Message reçu 5 sur 5 : le jour même, le prince héritier a relancé son appel au dialogue à l’adresse de l’opposition, indiquant que lorsqu’à l’issue du dialogue, ils seraient parvenus à un accord, cet accord serait soumis à référendum. Apparemment divisée sur la réponse à apporter, l’opposition continue cependant d’exiger la démission du gouvernement, et notamment du premier ministre, Cheikh Khalifa, en poste depuis 1971.

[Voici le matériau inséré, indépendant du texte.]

Lemma dial_all_log dial expired n addresses last r log :
  dial_all dial expired n addresses last = (r, log) →
  log `prefix_of` addresses ∧
  (∀ t, r = Stream t → last ≠ Stream t → dial t = Connected ∧ list.last log = Some t).
Proof.
  revert n last r log. induction addresses as [|a rest IH]; intros n last r log; cbn [dial_all].
  { intros [= <- <-]. split; [apply prefix_nil|done]. }
  destruct (expired n). { intros [= <- <-]. split; [apply prefix_nil|done]. }
  assert (Hcons : ∀ last' r' log', (∀ t, last' ≠ Stream t) → dial_all dial expired (S n) rest last' = (r', log') →
    a :: log' `prefix_of` a :: rest ∧
    (∀ t, r' = Stream t → last ≠ Stream t → dial t = Connected ∧ list.last (a :: log') = Some t)).
  { intros last' r' log' Hl H. destruct (IH _ _ _ _ H) as [H1 H2]. split; [by apply prefix_cons|].
    intros t -> _. destruct (H2 t eq_refl (Hl t)) as [Hd Hlast]. split; [done|].
    destruct log' as [|x log']; [discriminate Hlast|exact Hlast]. }
  destruct (dial a) eqn:Hd.
  - intros [= <- <-]. split; [apply prefix_cons, prefix_nil|]. by intros t [= <-] _.
  - destruct (dial_all _ _ _ _ ConnectError) as [r' log'] eqn:Hrest. intros [= <- <-]. by apply (Hcons ConnectError).
  - destruct (dial_all _ _ _ _ ConnectTimeout) as [r' log'] eqn:Hrest. intros [= <- <-]. by apply (Hcons ConnectTimeout).
Qed.

(** The answers for a host: an IP literal is its own, in its normal text; a name has what DNS answers. *)
Definition answers (getaddrinfo : pystr → Z → option (list pystr)) (host : pystr) (port : Z) (addresses : list pystr) : Prop :=
  (∃ a, _checked_ip host = Some a ∧ addresses = [ip_text a]) ∨
  (_checked_ip host = None ∧ getaddrinfo host port = Some addresses ∧ addresses ≠ []).

Lemma answers_iff getaddrinfo host port addresses :
  answers getaddrinfo host port addresses ↔ _resolve_addresses getaddrinfo host port = Some addresses.
Proof.
  unfold answers, _resolve_addresses. destruct (_checked_ip host) as [a|].
  - split; [by intros [(? & [= <-] & ->)|(? & _)]|]. intros [= <-]. left. by exists a.
  - destruct (getaddrinfo host port) as [[|x l]|]; (split; [|try done]).
    all: try (by intros [(? & ? & _)|(_ & [= <-] & ?)]). intros [= <-]. by right.
Qed.

(** C31: a restricted client dials only addresses that its policy permits, and nothing when one answer is
    refused.  Whatever DNS answers and however dialing fails: if anything is dialed, every answer for the
    host was accepted, and the dialed texts are those of the answers, in order, up to where dialing
    stopped; if one answer is not accepted (it is no IP address, or not a permitted one), nothing is
    dialed, and the connection is refused unless the deadline has passed before; a stream it returns is
    to the address dialed last, which answered.  Permitted addresses are unicast, not link-local and,
    under publicHTTPS, not loopback, private or shared; plain HTTP needs a loopback or private address.
    The metadata address fd00:ec2::254 is excluded only without a scope: with one it is private and is
    dialed under privateNetworkHTTP. *)
Theorem dials_only_permitted getaddrinfo dial expired policy scheme host port r log :
  handle_async_request getaddrinfo dial expired policy scheme host port = (r, log) →
  (log ≠ [] → ∃ addresses texts, answers getaddrinfo host port addresses ∧
     Forall2 (accepted policy scheme) addresses texts ∧ log `prefix_of` texts) ∧
  (∀ addresses address, answers getaddrinfo host port addresses → address ∈ addresses →
     (∀ text, ¬ accepted policy scheme address text) →
     log = [] ∧ (expired 0%nat = false → ∃ reason, r = Refused reason)) ∧
  (∀ text, r = Stream text → dial text = Connected ∧ list.last log = Some text).
Proof.
  unfold handle_async_request, connect_tcp.
  destruct (_ || _); [|intros [= <- <-]; split_and!; [done|by eauto|done]].
  destruct (expired 0%nat); [intros [= <- <-]; split_and!; [done..|]; done|].
  destruct (_resolve_addresses _ _ _) as [addresses|] eqn:Hr;
    [|intros [= <- <-]; split_and!; [done| |done]; intros l x ?%answers_iff; congruence].
  destruct (check_all _ _ _) as [checked|reason] eqn:Hc;
    [|intros [= <- <-]; split_and!; [done|by eauto|done]].
  intros H. apply check_all_accepted in Hc. destruct (dial_all_log _ _ _ _ _ _ _ H) as [Hpre Hst]. split_and!.
  - intros _. exists addresses, checked. split_and!; [by apply answers_iff|done..].
  - intros l address Hl%answers_iff Hin Hno. exfalso. assert (l = addresses) as -> by congruence.
    apply list_elem_of_lookup in Hin as [k Hk]. destruct (Forall2_lookup_l _ _ _ _ _ Hc Hk) as (t & _ & Ht). by apply (Hno t).
  - intros t Ht. by apply Hst.
Qed.

(** The scope suffix of an IPv6 literal hides the cloud metadata address from the policy:
    the plain address is refused, the same address with a scope is permitted. *)
Theorem scoped_metadata_address_permitted :
  truthy (_refusal_reason "fd00:ec2::254" "https" privateNetworkHTTP) = true ∧
  _refusal_reason "fd00:ec2::254%eth0" "https" privateNetworkHTTP = [].
Proof. split; vm_compute; reflexivity. Qed.

Lemma dials_only_permitted_witness :
  let dns hosts := handle_async_request (λ _ _, Some hosts) (λ _, Connected) (λ _, false) publicHTTPS "https" "example.com" 443 in
  dns [lit "93.184.216.34"] = (Stream "93.184.216.34", [lit "93.184.216.34"]) ∧
  list.last (snd (dns [lit "93.184.216.34"])) = Some (lit "93.184.216.34") ∧
  snd (dns [lit "93.184.216.34"; lit "10.0.0.1"]) = [].
Proof.
  cbv zeta. split; [vm_compute; reflexivity|]. split.
  - destruct (dials_only_permitted (λ _ _, Some [lit "93.184.216.34"]) (λ _, Connected) (λ _, false)
      publicHTTPS "https" "example.com" 443 (Stream "93.184.216.34") [lit "93.184.216.34"]
      ltac:(vm_compute; reflexivity)) as (_ & _ & H).
    etransitivity; [|exact (proj2 (H _ eq_refl))]. vm_compute. reflexivity.
  - destruct (dials_only_permitted (λ _ _, Some [lit "93.184.216.34"; lit "10.0.0.1"]) (λ _, Connected) (λ _, false)
      publicHTTPS "https" "example.com" 443 _ _ (surjective_pairing _)) as (_ & H & _).
    apply (H [lit "93.184.216.34"; lit "10.0.0.1"] (lit "10.0.0.1")).
    + right. split; [vm_compute; reflexivity|done].
    + right. left.
    + intros t (a & Ha & Hp & _). assert (E : _checked_ip (lit "10.0.0.1") = Some (V4 0x0A000001)) by (vm_compute; reflexivity).
      rewrite E in Ha. injection Ha as <-. destruct Hp as (_ & _ & _ & _ & Hp & _). destruct (Hp eq_refl) as (_ & Hno & _).
      apply Hno. right. left. unfold within. lia.
Defined.

End PolicyFacts.
(** A bounded read that succeeds returns every byte of the response, at most
    [maximum_bytes] of them, and the response is closed on every path. *)
Theorem read_bounded_body_bound events maximum_bytes body closed :
  read_bounded_body events maximum_bytes = (Ok body, closed) →
  body = flat_map chunk_bytes events ∧ (Z.of_nat (length body) <= Z.max 0 maximum_bytes)%Z ∧
  forallb is_chunk events = true ∧ closed = true.
Proof.
  unfold read_bounded_body. intros [= H <-].
  assert (Hgen : ∀ m evs acc count, (0 <= m)%Z → count = Z.of_nat (length (List.concat (rev acc))) →
    (count <= m)%Z → read_chunks m count acc evs = Ok body →
    body = List.concat (rev acc) ++ flat_map chunk_bytes evs ∧ (Z.of_nat (length body) <= m)%Z
    ∧ forallb is_chunk evs = true).
  { intros m evs. induction evs as [|[b|] evs IH]; intros acc count Hm Hc Hle; cbn [read_chunks]; [| |done].
    - intros [= <-]. cbn. by rewrite app_nil_r, <- Hc.
    - destruct (Z.ltb_spec m (count + Z.of_nat (length b))); [done|]. intros Hr.
      assert (Hcat : List.concat (rev (b :: acc)) = List.concat (rev acc) ++ b).
      { cbn [rev]. rewrite concat_app. cbn [List.concat]. by rewrite app_nil_r. }
      apply IH in Hr as (-> & Hl & Hch); [|done| |done]; rewrite Hcat in *.
      + split_and!; [by rewrite <- app_assoc|done|done].
      + rewrite length_app. lia. }
  destruct (Z.ltb_spec maximum_bytes 0).
  - apply Hgen in H as (-> & Hl & Hch); [|lia|done|lia]. cbn [app rev List.concat] in *.
    split_and!; [done|lia|done|done].
  - apply Hgen in H as (-> & Hl & Hch); [|lia|done|cbn; lia]. cbn [app rev List.concat] in *.
    split_and!; [done|lia|done|done].
Qed.

Lemma read_bounded_body_bound_witness :
  read_bounded_body [Chunk [1; 2]; Chunk []; Chunk [3]]%N 3 = (Ok [1; 2; 3]%N, true) ∧ 3 <= 3.
Proof.
  split; [reflexivity|].
  destruct (read_bounded_body_bound [Chunk [1; 2]; Chunk []; Chunk [3]]%N 3 [1; 2; 3]%N true eq_refl)
    as (_ & H & _). cbn in H. lia.
Defined.

(** The tokens taken from a provider's error body are never free text: at most one per
    pointer, each a nonempty string of at most 64 characters out of letters, digits and
    underscore, dot, colon and hyphen, found verbatim at a pointer of the document. *)
Theorem error_tokens_safe document pointers :
  length (read_error_tokens document pointers) <= length pointers ∧
  ∀ token, token ∈ read_error_tokens document pointers →
    1 <= length token <= 64 ∧ forallb token_char token = true ∧
    ∃ d pointer, document = Some d ∧ pointer ∈ pointers ∧ at_pointer d pointer = Some (JStr token).
Proof.
  unfold read_error_tokens. destruct document as [d|]; [|split; [simpl; lia|by intros ? ?%elem_of_nil]].
  split.
  - induction pointers as [|p ps IH]; [done|]. cbn [flat_map]. rewrite length_app. cbn [length].
    assert (length (match at_pointer d p with Some (JStr token) => if error_token token then [token] else []
      | _ => [] end) <= 1); [|lia].
    destruct (at_pointer d p) as [[]|]; cbn; try lia. destruct (error_token _); cbn; lia.
  - intros token Hin%list_elem_of_In%in_flat_map. destruct Hin as (p & Hp & Ht).
    destruct (at_pointer d p) as [[]|] eqn:Ha; try done.
    destruct (error_token s) eqn:He; [|done]. destruct Ht as [<-|[]].
    unfold error_token in He. bool_inv.
    repeat match goal with H : (_ <=? _) = true |- _ => apply Nat.leb_le in H end.
    split_and!; [lia|lia|done|]. exists d, p. split_and!; [done|by apply list_elem_of_In|done].
Qed.
(* ===== verification/StructuredOutput.v ===== *)
(** * Structured output: the portable JSON Schema subset

    sdkpython/src/dex_connectors/sdk/textgen/structured_output.py: the Go-compatible JSON text,
    the check of a schema, its adjustment for a provider, and the exact local validation of a
    generated answer.  [json.loads] and [JSONDecoder.raw_decode] are parameters of the sections
    that use them; answers carry the [Decimal] numbers that decoder builds. *)

From Stdlib Require Import QArith Qpower.
From S2P Require Import Prelude Json Timestamps Errors Url TextGen.

#[local] Set Warnings "-register-all".

(** ** Decimal text *)

(** The shortest decimal digits that read back as a float ([repr]), as an integer coefficient and
    a power of ten. *)
Definition float_ratio (m e : Z) : Z * Z :=
  if (0 <=? e)%Z then (Z.abs m * 2 ^ e, 1)%Z else (Z.abs m, 2 ^ (- e))%Z.

Definition scale10 (n d k : Z) : Z * Z :=
  if (0 <=? k)%Z then (n, d * 10 ^ k)%Z else (n * 10 ^ (- k), d)%Z.

(** The power of ten of the leading digit of [n / d]. *)
Definition floor_log10 (n d : Z) : Z :=
  let p := ((Z.log2 n - Z.log2 d) * 30103 / 100000)%Z in
  let reaches p := let '(a, b) := scale10 n d p in (b <=? a)%Z in
  if reaches (p + 1)%Z then (p + 1)%Z else if reaches p then p else (p - 1)%Z.

(** [digits] more digits are tried until one of the two neighbours reads back as the float. *)
Fixpoint shortest (more : nat) (digits : Z) (m e : Z) : Z * Z :=
  let '(n, d) := float_ratio m e in
  let k := (floor_log10 n d - (digits - 1))%Z in
  let '(a, b) := scale10 n d k in
  let q := (a / b)%Z in
  let reads_back c :=
    feq (if (0 <=? k)%Z then round_ratio (c * 10 ^ k) 1 else round_ratio c (10 ^ (- k)))
        (FFin (Z.abs m) e) in
  let near := half_even a b in
  let far := if (near =? q)%Z then (q + 1)%Z else q in
  if reads_back near then (near, k)
  else if reads_back far then (far, k)
  else match more with O => (near, k) | S more => shortest more (digits + 1) m e end.

Definition float_digits (m e : Z) : Z * Z := if (m =? 0)%Z then (0, 0)%Z else shortest 16 1 m e.

(** Digits without trailing zeros, and the place of the decimal point from their left. *)
Definition float_point (m e : Z) : pystr * Z :=
  let '(c, k) := float_digits m e in
  let s := str_of_Z c in
  let stripped := GoTime.rstrip_zeros s in
  ((if truthy stripped then stripped else "0"), k + Z.of_nat (length s))%Z.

Non loin de là, au sultanat d’Oman, le sultan Qabous, au pouvoir depuis qu’il a renversé son père en 1970 et qui concentre presque tous les pouvoirs entre ses mains, a annoncé ce dimanche de confier au conseil consultatif « les pouvoirs législatifs et ceux de contrôle ». Parallèlement, le sultan a annoncé que d’ici un mois, une commission proposerait un amendement à la constitution  confiant les pouvoirs législatifs à l’assemblée consultative, qui, de ce fait, cesserait d’être simplement pour devenir législative. Si cette intention se concrétise – et Qabous parle rarement à la légère – c’est une véritable révolution dans ce pays, où l’information circule mal. C’est certainement l’indice que le sultan a pris la mesure du mécontentement de la population, que les quelques manifestations de ces derniers jours ne suffisent sans doute pas à caractériser, et que ce mécontentement doit être très profond. Car si les monarchies saoudienne, koweïtienne ou bahreïnie sont des oligarchies familiales, dans le cas d’Oman, il s’agit d’un véritable monarque, au sens premier du terme : le pouvoir procède d’un seul homme. Le changement annoncé n’en est donc que plus spectaculaire.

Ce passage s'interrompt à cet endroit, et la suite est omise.